SUPPLIED MATERIAL Block Start
(** ** The freshness check, clause by clause *)

Lemma freshness_core (q : Query) (d : Message) (h : std_msgs.Header)
    (age wait : option Z) (extra : bool) (w : World) (b : bool) :
  let c := query_channel q in
  let age' := default (expected_interval (self w)) age in
  let wait' := default (expected_interval (self w)) wait in
  let data_age := clock w - Time_from_msg (std_msgs.stamp h) in
  let read := if age' =? 0 then 0 else Z.max 0 (tick w) in
  let deadline := clock w + read + Z.max 0 wait' in
  data (self w) !! c = Some d ->
  header_of d = Some h ->
  events (self w) !! c = Some b ->
  exists r w',
    __wait_for_valid_data d c age wait w = (Ok r, w') /\
    (age' <> 0 -> data_age <= age' ->
       r = true /\ clock w' = clock w + read /\
       (woken c (ros_node w) (clock w + read) (pending w) = false ->
        data (self w') !! c = Some d)) /\
    (age' = 0 \/ age' < data_age -> wait' <> 0 ->
       (r = true <-> is_Some (next_sample c (ros_node w) deadline (pending w))) /\
       clock w' <= deadline /\ (r = false -> clock w' = deadline) /\
       (forall t m, woken c (ros_node w) (clock w + read) (pending w) = false ->
                    next_sample c (ros_node w) deadline (pending w) = Some (t, m) ->
                    data (self w') !! c = Some m)) /\
    (age' = 0 \/ age' < data_age -> wait' = 0 ->
       r = false /\ clock w' = clock w + read /\ (age' = 0 -> w' = cleared c w)) /\
    (r = false ->
       exists e, query_method q age wait extra w = (Raise e, w') /\
                 DataUnavailable e = true).
Proof.
  intros c age' wait' data_age read deadline Hd Hh Hev.
  pose proof (wait_for_valid_data_run d c age wait w b h Hev Hh) as Hrun.
  simpl in Hrun. fold age' wait' in Hrun.
  destruct (cleared_frame c w)
    as (Hclk & Htk & Hp & Hn & Hci & Hok & Hdat & Hei & Hev0 & Hset0).
  assert (Hc0 : is_Some (events (self (cleared c w)) !! c)) by (rewrite Hev0; eauto).
  (* the world after the cache check *)
  set (w1 := checked c age' w) in *.
  assert (H1 : is_Some (events (self w1) !! c) /\
               ros_node w1 = ros_node w /\
               clock w1 = clock w + read /\
               is_set c w1 = negb (age' =? 0) && ((0 <? tick w) &&
                 woken c (ros_node w) (clock w + tick w) (pending w)) /\
               pending w1 = (if negb (age' =? 0) && (0 <? tick w)
                             then after (clock w + tick w) (pending w)
                             else pending w) /\
               (negb (age' =? 0) && ((0 <? tick w) &&
                 woken c (ros_node w) (clock w + tick w) (pending w)) = false ->
                data (self w1) !! c = Some d)).
  { unfold w1, checked, read. destruct (age' =? 0) eqn:Hage; simpl.
    - rewrite Hclk, Hn, Hset0, Hp, Hdat. repeat split; auto; lia.
    - destruct (elapse_spec c (tick w) (cleared c w) Hc0)
        as (Hs & Hk & Hn1 & _ & _ & Hck & Hpe & Hde).
      rewrite Hs, Hn1, Hck, Hpe, Hset0, Hclk, Hn, Hp. simpl.
      repeat split; auto. intros Hw. rewrite Hn, Hclk, Hp in Hde.
      rewrite Hde by exact Hw. by rewrite Hdat. }
  destruct H1 as (Hk1 & Hn1 & Hck1 & Hs1 & Hp1 & Hd1).
  (* the blocking phase *)
  assert (Hdl : clock w1 + Z.max 0 wait' = deadline) by (unfold deadline; lia).
  rewrite Hdl in Hrun.
  pose proof (wait_until_spec c deadline (pending w1) w1 Hk1 ltac:(lia)) as Hwait.
  simpl in Hwait.
  set (r := wait_until c deadline (pending w1) w1) in *.
  destruct Hwait as (Hr & _ & _ & _ & _ & Hrc & Hrf & _).
  assert (Hwoken : is_set c w1 || woken c (ros_node w1) deadline (pending w1)
                   = woken c (ros_node w) deadline (pending w)).
  { rewrite Hs1, Hn1, Hp1.
    destruct (age' =? 0) eqn:Hage; simpl; [reflexivity|].
    destruct (0 <? tick w) eqn:Htick; simpl; [|reflexivity].
    symmetry. apply woken_split. unfold deadline, read. rewrite ?Hage. lia. }
  unfold data_age in *.
  destruct (negb (age' =? 0) && (clock w - Time_from_msg (std_msgs.stamp h) <=? age'))
    eqn:Hhit.
  - (* cache hit *)
    apply andb_true_iff in Hhit as [Hnz Hle].
    apply negb_true_iff, Z.eqb_neq in Hnz. apply Z.leb_le in Hle.
    exists true, w1.
    split; [exact Hrun|]. split; [|split; [|split]].
    + intros _ _. split; [reflexivity|]. split; [exact Hck1|].
      intros Hw. apply Hd1. unfold read in Hw.
      rewrite (proj2 (Z.eqb_neq _ _) Hnz) in *. simpl.
      destruct (0 <? tick w) eqn:Htick; [|reflexivity]. simpl.
      apply Z.ltb_lt in Htick. by rewrite Z.max_r in Hw by lia.
    + intros [Hz|Hlt]; [congruence|lia].
    + intros [Hz|Hlt] _; [congruence|lia].
    + discriminate.
  - (* cache rejected *)
    assert (Hrej : age' = 0 \/ age' < clock w - Time_from_msg (std_msgs.stamp h)).
    { apply andb_false_iff in Hhit as [Hz|Hgt].
      - left. by apply negb_false_iff, Z.eqb_eq in Hz.
      - right. by apply Z.leb_gt in Hgt. }
    destruct (wait' =? 0) eqn:Hwz.
    + apply Z.eqb_eq in Hwz.
      exists false, w1.
      split; [exact Hrun|]. split; [|split; [|split]].
      * intros Hnz Hle. destruct Hrej; [congruence|lia].
      * intros _ Hnz. congruence.
      * intros _ _. split; [reflexivity|]. split; [exact Hck1|].
        intros Hz. unfold w1, checked. by rewrite (proj2 (Z.eqb_eq _ _) Hz).
      * intros _. exact (query_failure q age wait extra d w w1 Hd Hrun).
    + exists r.1, r.2.
      split; [exact Hrun|]. split; [|split; [|split]].
      * intros Hnz Hle. destruct Hrej; [congruence|lia].
      * intros _ _. split; [|split; [|split]].
        -- rewrite Hr, Hwoken.
           apply woken_next_sample, query_channel_not_operating_state.
        -- lia.
        -- exact Hrf.
        -- intros t m Hnw Hns.
           assert (Hs0 : is_set c w1 = false).
           { rewrite Hs1. destruct (age' =? 0) eqn:Hage; [reflexivity|]. simpl.
             destruct (0 <? tick w) eqn:Htick; [|reflexivity]. simpl.
             unfold read in Hnw. rewrite ?Hage in Hnw.
             apply Z.ltb_lt in Htick. by rewrite Z.max_r in Hnw by lia. }
           apply (wait_until_sample c deadline (pending w1) w1 t m Hk1 Hs0).
           rewrite Hn1.
           assert (Hsame : next_sample c (ros_node w) deadline (pending w1)
                           = next_sample c (ros_node w) deadline (pending w));
             [|by rewrite Hsame].
           rewrite Hp1. destruct (negb (age' =? 0) && (0 <? tick w)) eqn:Hel;
             [|reflexivity].
           apply andb_true_iff in Hel as [Hnz Htick].
           apply negb_true_iff in Hnz. apply Z.ltb_lt in Htick.
           unfold next_sample. rewrite next_wake_after; [reflexivity| |].
           ++ unfold read in Hnw. rewrite ?Hnz in Hnw.
              by rewrite Z.max_r in Hnw by lia.
           ++ unfold deadline, read. rewrite ?Hnz. lia.
      * intros _ Hwz'. apply Z.eqb_neq in Hwz. congruence.
      * intros Hfalse. apply (query_failure q age wait extra d w r.2 Hd).
        fold c. rewrite Hrun. by rewrite Hfalse.
Qed.


Lemma cleared_idem c w : cleared c (cleared c w) = cleared c w.
Proof.
  destruct_world w. unfold cleared; simpl. by rewrite insert_insert_eq.
Qed.

Lemma next_wake_elem c n D evs t ev :
  next_wake c n D evs = Some (t, ev) -> (t, ev) ∈ evs.
Proof.
  induction evs as [|[te e] rest IH]; simpl; [discriminate|].
  destruct (te <=? D); [|discriminate].
  destruct (wakes c n e).
  - intros Heq; inversion Heq; subst. apply list_elem_of_here.
  - intros Heq. apply list_elem_of_further, IH, Heq.
Qed.

Lemma next_sample_elem c n D evs t m :
  c <> ChOperatingState ->
  next_sample c n D evs = Some (t, m) ->
  (t, Deliver c m) ∈ evs /\ t <= D /\ subscribed c n = true /\ well_typed c m = true.
Proof.
  unfold next_sample. intros Hc.
  destruct (next_wake c n D evs) as [[t' ev]|] eqn:Hnw; [|discriminate].
  destruct ev as [c' m'|]; [|discriminate].
  intros Heq; inversion Heq; subst.
  destruct (next_wake_in_window _ _ _ _ _ _ Hnw) as [Hw Hle].
  simpl in Hw. apply andb_true_iff in Hw as [Hw Hty].
  apply andb_true_iff in Hw as [Hcc Hsub].
  apply bool_decide_eq_true_1 in Hcc. subst c'.
  repeat split; auto. by apply next_wake_elem in Hnw.
Qed.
SUPPLIED MATERIAL Block End
ASSIGNMENT:
Go through the listing above, and whenever a line holds the word "Lemma", copy it.

SOLUTION:
Lemma freshness_core (q : Query) (d : Message) (h : std_msgs.Header)
Lemma cleared_idem c w : cleared c (cleared c w) = cleared c w.
Lemma next_wake_elem c n D evs t ev :
Lemma next_sample_elem c n D evs t m :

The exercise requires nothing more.